Activation of hepatic stellate cells (HSCs) is critical for liver fibrosis development. Previously, we showed that astaxanthin (ASTX), a xanthophyll carotenoid, has antifibrogenic effects in LX-2 cells, a human HSC cell line. We sought to determine the effect of ASTX on HSC activation, and to identify molecular mediators that are critically involved in the processes. ASTX prevented the activation of mouse primary HSCs, as evidenced by attenuated induction of procollagen type I α1. In human primary HSCs, ASTX also inhibited transforming growth factor β1 (TGFβ1)-induced fibrogenic gene expression. Among 11 classical histone deacetylases (HDACs), difference in HDAC9 mRNA levels between quiescent and activated HSCs was most evident while ASTX significantly decreased the expression of HDAC9 and its transcriptional regulator myocyte enhancer factor 2 (MEF2). ASTX decreased HDAC9 protein as well.
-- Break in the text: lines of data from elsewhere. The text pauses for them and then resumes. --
Lemma start_good n σ : 1 ≤ n → start null filters n = Some σ → good n σ.
Proof.
  intros Hn E. pose proof (start_invariant null filters n σ E) as Hi. split; [done|..]; unfold start in E;
    apply bind_Some in E as (bs & Ebs & E); injection E as <-.
  - assert (Hw : waits bs = 0).
    { unfold waits. assert (waiting_from 0 bs = []) as ->; [|done]. apply concat_nil_Forall, Forall_forall. intros x.
      rewrite elem_of_lookup_imap. intros (k & b & -> & Hk).
      destruct (Forall2_lookup_r _ _ _ _ _ (mapM_Some_1 _ _ _ Ebs) Hk) as (f & _ & [= <-]). by unfold waiting_at. }
    split; simpl; rewrite ?Hw; unfold idles, held, zsum; simpl; lia.
  - assert (Hc : calls_of (State (B := waiting V) n false bs [input_task null] [] (replicate (S len) []) []) 0 = []) by done.
    split; try done; simpl; rewrite ?Hc; try done; intros t f ->%list_elem_of_singleton; done.
Qed.

Lemma reach_good n σ σ' : good n σ → rtc step σ σ' → good n σ'.
Proof. intros Hg. induction 1 as [|σ σ1 σ2 Hst _ IH]; [done|]. by apply IH, (step_good n σ). Qed.

(** *** Every task can go on *)
Lemma can_go_on n σ t : good n σ → t ∈ tasks σ → ∃ ts σ', execute_filter null filters null true t σ = Some (ts, σ').
Proof.
  intros [Hi _ _] Hin. pose proof (iv_tasks _ _ Hi t Hin) as Hok. destruct (iv_buffers _ _ Hi) as [Hb _]. unfold task_ok in Hok.
  unfold execute_filter. destruct (my_at_start t) eqn:Hst.
  - destruct Hok as [Hk Hok]. rewrite Hk. destruct (lookup_lt_is_Some_2 filters 0) as [f Hf]; [lia|].
    destruct (lookup_lt_is_Some_2 (buffers σ) 0) as [b Eb]; [lia|]. rewrite Hf. cbn [mbind option_bind]. unfold first_filter.
    destruct (at_place t); try done; try (by repeat case_match; eauto).
    + rewrite bool_decide_true by done. eauto.
    + rewrite Eb. repeat (case_match || case_decide); simplify_eq/=; eauto.
  - destruct (at_place t); try done; try (destruct (lookup_lt_is_Some_2 filters (my_filter t)) as [f ->]; [lia|]); try (simpl; eauto; done).
    + destruct Hok as [Hk (f & Hf & Hs)]. rewrite Hf. pose proof (lookup_lt_Some _ _ _ Hf).
      destruct (lookup_lt_is_Some_2 (buffers σ) (my_filter t)) as [b Eb]; [lia|]. simpl. rewrite Eb. simpl. eauto.
    + unfold advance_task. destruct (filters !! S (my_filter t)) as [f'|] eqn:Hf; [|eauto]. pose proof (lookup_lt_Some _ _ _ Hf).
      destruct (is_serial f'); [|eauto]. destruct (lookup_lt_is_Some_2 (buffers σ) (S (my_filter t))) as [b Eb]; [lia|]. rewrite Eb. simpl.
      unfold wait_put. destruct (choose _ _) as [[tok i] b']. case_match; simpl; eauto.
Qed.

(** *** Serial filters run one call at a time *)
Definition in_call (k : nat) t : bool := (my_filter t =? k)%nat && match at_place t with Calling => true | _ => false end.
In the activated HSCs, ASTX significantly reduced mRNA of HDAC9 and MEF2. Human primary biliary cirrhosis livers showed significantly higher HDAC9 mRNA and protein levels than normal livers, and other liver pathologies also exhibited induced HDAC9 expression. HDAC9 knockdown in LX-2 cells decreased TGFβ1-induced fibrogenic gene expression. In conclusion, ASTX inhibits HSC activation and facilitates HSC inactivation, which is attributable to its inhibitory action on HDAC9 expression.